*** Opening of DATASET CONTENT ***

Lemma scheduleWindows_whole route trips i (st : SchedState) :
  Num.scheduleWindows random (inject_Z h) (whole route) trips i (kmap secondKey st.1, st.2)
  = (kmap secondKey (scheduleWindows random h route trips i st).1,
     (scheduleWindows random h route trips i st).2).
Proof.
  revert i st. induction trips as [|trips IH]; intros i st; [done|].
  simpl. rewrite scheduleWindow_whole. apply IH.
Qed.

Lemma foldl_scheduleRoute_whole routes (st : SchedState) :
  foldl (Num.scheduleRoute random (inject_Z h)) (kmap secondKey st.1, st.2) (whole <$> routes)
  = (kmap secondKey (foldl (scheduleRoute random h) st routes).1,
     (foldl (scheduleRoute random h) st routes).2).
Proof.
  revert st. induction routes as [|route routes IH]; intros st; [done|].
  rewrite fmap_cons. simpl. unfold Num.scheduleRoute at 2, scheduleRoute at 2 4.
  rewrite loopTrips_whole, scheduleWindows_whole. apply IH.
Qed.

End Whole.

(** For whole numbers the schedule is the one of [generateDispatchSchedule]
    above, under the keys of the seconds. *)
Lemma generateDispatchSchedule_whole (random : nat → Q) (h : Z)
    (routes : list RouteAnalytics) :
  Num.generateDispatchSchedule random (inject_Z h) (whole <$> routes)
  = kmap secondKey (generateDispatchSchedule random h routes).
Proof.
  unfold Num.generateDispatchSchedule, generateDispatchSchedule.
  pose proof (foldl_scheduleRoute_whole random h routes (∅, 0)) as H.
  simpl in H. rewrite kmap_empty in H. by rewrite H.
Qed.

*** Close of DATASET CONTENT ***

> **WHAT THIS TASK INVOLVES**
Copy each line of the data that contains the word "rewrite".

> **RESPONSE TO THIS TASK**
  simpl. rewrite scheduleWindow_whole. apply IH.
  rewrite fmap_cons. simpl. unfold Num.scheduleRoute at 2, scheduleRoute at 2 4.
  rewrite loopTrips_whole, scheduleWindows_whole. apply IH.
  simpl in H. rewrite kmap_empty in H. by rewrite H.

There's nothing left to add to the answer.